Realistically a better idea would be to use the shuttles (assuming they're available) to launch a minimalist spacecraft which can be much, much lighter (since it does not need to survive flying in the atmosphere), use that to fly to wherever you want to go, and then use either the shuttles or a small capsule like Apollo, Gemini, Orion, Soyuz, Crew Dragon, or whatever, to return to Earth. A Crew Dragon weighs about 12 tons, and Gemini is under 4 tons (but very, very cramped). You would launch a capsule, either on a larger-than-normal rocket to provide a booster under the capsule for interplanetary flight, or launch one on a separate rocket and dock in orbit. A Falcon Heavy can launch 64 tons to LEO, which is plenty for both a Crew Dragon and a nice big upper stage to carry it wherever it needs to go, or it an instead just give the Crew Dragon a boost towards its destination (You could send it to Mars, though you couldn't send the supplies needed to survive the trip).

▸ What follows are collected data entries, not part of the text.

(** [v[0]]. *)
Definition py_subscript_0 (v : PyVal) : Outcome PyVal :=
  match v with
  | VList (x :: _) => Returned x
  | VStr (String c _) => Returned (VStr (String c ""))
  | VBytes (b :: _) => Returned (VInt (Z.of_N (Byte.to_N b)))
  | VList [] | VStr EmptyString | VBytes [] => Raised IndexError
  | VDict _ => Raised (KeyError (VInt 0))
  | _ => Raised (TypeError "object is not subscriptable")
  end.

(** [type(v).__name__]. *)
Definition py_type_name (v : PyVal) : string :=
  match v with
  | VNone => "NoneType" | VBool _ => "bool" | VInt _ => "int"
  | VFloat _ => "float" | VStr _ => "str" | VBytes _ => "bytes"
  | VProvider _ => "AIProvider" | VList _ => "list" | VDict _ => "dict"
  end.

(** [v.get(key)]: only a [dict] has the method. *)
Definition py_get (v : PyVal) (key : string) : Outcome PyVal :=
  match v with
  | VDict d => Returned (dict_get d key)
  | _ => Raised (AttributeError (py_type_name v) "get")
  end.

(** [min(duration, config.max_duration)] for an [int] duration and an
    [Optional[int]] maximum: comparing with [None] is a [TypeError]. *)
Definition py_min (duration : Z) (max_duration : option Z) : Outcome Z :=
  match max_duration with
  | Some m => Returned (Z.min duration m)
  | None => Raised (TypeError "'<' not supported between instances of 'NoneType' and 'int'")
  end.

(** [d[key] = v] on a dictionary under construction. *)
Fixpoint dict_set {V : Type} (key : string) (v : V) (d : list (string * V))
  : list (string * V) :=
  match d with
  | [] => [(key, v)]
  | (k, x) :: d' =>
      if String.eqb k key then (k, v) :: d' else (k, x) :: dict_set key v d'
  end.

(** ** Requests, the vendor and the event log *)

(** A piece of a formatted string: literal text, or [str(v)] of a value. *)
Inductive Frag : Type :=
  | Lit (s : string)
  | Fmt (v : PyVal).

Abbreviation Text := (list Frag).

(** What the code puts in a request body. [str()] and base64 are library
    functions: their results are kept as the expression that builds them. *)
Inductive Out : Type :=
  | OVal (v : PyVal)
  | OText (t : Text)
  | OB64 (bs : list Byte.byte)   (* [base64.b64encode(bs).decode('utf-8')] *)
  | OList (l : list Out)
  | ODict (d : list (string * Out)).

Abbreviation Body := (list (string * Out)).
Abbreviation Headers := (list (string * string)).

Inductive Event : Type :=
  | EPost (url : Text) (headers : Headers) (json : Body)
  | EGet (url : Text) (headers : Headers)
  | ESleep (seconds : Z).

(** An HTTP response: what [response.json()] parses to (if the body is JSON)
    and what [response.read()] returns. *)
Record Response : Type := mkResponse {
  resp_json : option PyVal;
  resp_bytes : list Byte.byte
}.

(** The log holds the newest event first. The vendor answers the request at
    the head of the log, knowing everything before it. *)
Abbreviation Log := (list Event).
Definition Vendor := Log → Response.

(** A coroutine of the manager. *)
Definition M (A : Type) : Type := Vendor → Log → Outcome A * Log.

#[global] Instance M_ret : MRet M := λ A a _ log, (Returned a, log).
#[global] Instance M_bind : MBind M := λ A B f m vendor log,
  match m vendor log with
  | (Returned a, log') => f a vendor log'
  | (Raised e, log') => (Raised e, log')
  | (StillPolling, log') => (StillPolling, log')
  end.

Definition lift {A} (o : Outcome A) : M A := λ _ log, (o, log).
Definition raise {A} (e : Exn) : M A := lift (Raised e).
Definition still_polling {A} : M A := lift StillPolling.

(** [async with self.session.post(url, headers=headers, json=data)]. *)
Definition session_post (self : AIModelManager) (url : Text) (headers : Headers)
    (data : Body) : M Response :=
  if session self
  then λ vendor log,
    let log' := EPost url headers data :: log in (Returned (vendor log'), log')
  else raise (AttributeError "NoneType" "post").

(** [async with self.session.get(url, headers=headers)]. *)
Definition session_get (self : AIModelManager) (url : Text) (headers : Headers)
  : M Response :=
  if session self
  then λ vendor log,
    let log' := EGet url headers :: log in (Returned (vendor log'), log')
  else raise (AttributeError "NoneType" "get").

(** [await asyncio.sleep(seconds)]. *)
Definition sleep (seconds : Z) : M unit :=
  λ _ log, (Returned tt, ESleep seconds :: log).
(** X8.  [New transcription] puts every state cell back to its initial
    value, the upload flag included (no upload can be in progress when
    the button is there), hides the results, leaves no request pending
    and stops the polling; the requests already sent stay sent. *)
Theorem reset_restores_initial_state :
  forall (evs : list Page.Event) (w w' : Page.World),
    Page.run Page.initial_world evs = Some w ->
    Page.step w Page.Reset = Some w' ->
    Page.ui w' = Page.initial
    /\ Page.results_downloads (Page.ui w') = None
    /\ Page.xhr_pending w' = 0
    /\ Page.step w' Page.Tick = None
    /\ Page.sent w' = Page.sent w.
Proof.
  intros evs w w' Hrun Hstep.
  pose proof (invariant_run evs _ _ invariant_initial Hrun) as Hinv.
  pose proof (invariant_step _ _ _ Hinv Hstep) as Hinv'.
  destruct Hinv as [Hp Hu _ _ _].
  simpl in Hstep.
  destruct (Results.hasResults (Page.resultsUrls (Page.ui w))) eqn:Eres;
    [|discriminate].
  assert (Hup : Page.isUploading (Page.ui w) = false).
  { destruct (Page.isUploading (Page.ui w)); [|reflexivity].
    destruct (Hu eq_refl) as [_ [_ Hr]].
    unfold Page.resultsUrls in Eres. rewrite Hr in Eres. discriminate. }
  injection Hstep as <-.
  assert (Hui : Page.ui (Page.with_ui w (Page.resetAll (Page.ui w))) = Page.initial).
  { simpl. unfold Page.resetAll, Page.initial. now rewrite Hup. }
  split; [exact Hui|]. split; [now rewrite Hui|].
  split; [simpl; now rewrite Hp, Hup|].
  split; [|reflexivity].
  apply no_timer_without_job; [exact Hinv'|now rewrite Hui].
Qed.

Dream Chaser is hard to get much detail on because it's still in development and keeps changing, plus it's private. I can't find reliable mass numbers, but it looks like it weighs about 10 tons. It is not very much like the Shuttle at all -- it's meant to be launched on the top of a big rocket, which gets it into Low Earth Orbit. Basically, the Dream Chaser could be used similarly to the small capsules I described: Launch it on a bigger than normal rocket so you have an upper stage once in space, or launch it and then launch a big rocket stage separately and dock them (the docking port is in the tail). Putting boosters on the sides of it would be awkward due to the shape, you probably couldn't put very big ones on (once again, they need to be bigger than the ship itself to get decent performance), but as it's launched as payload on top of a rocket, it likely is not quite as intractable.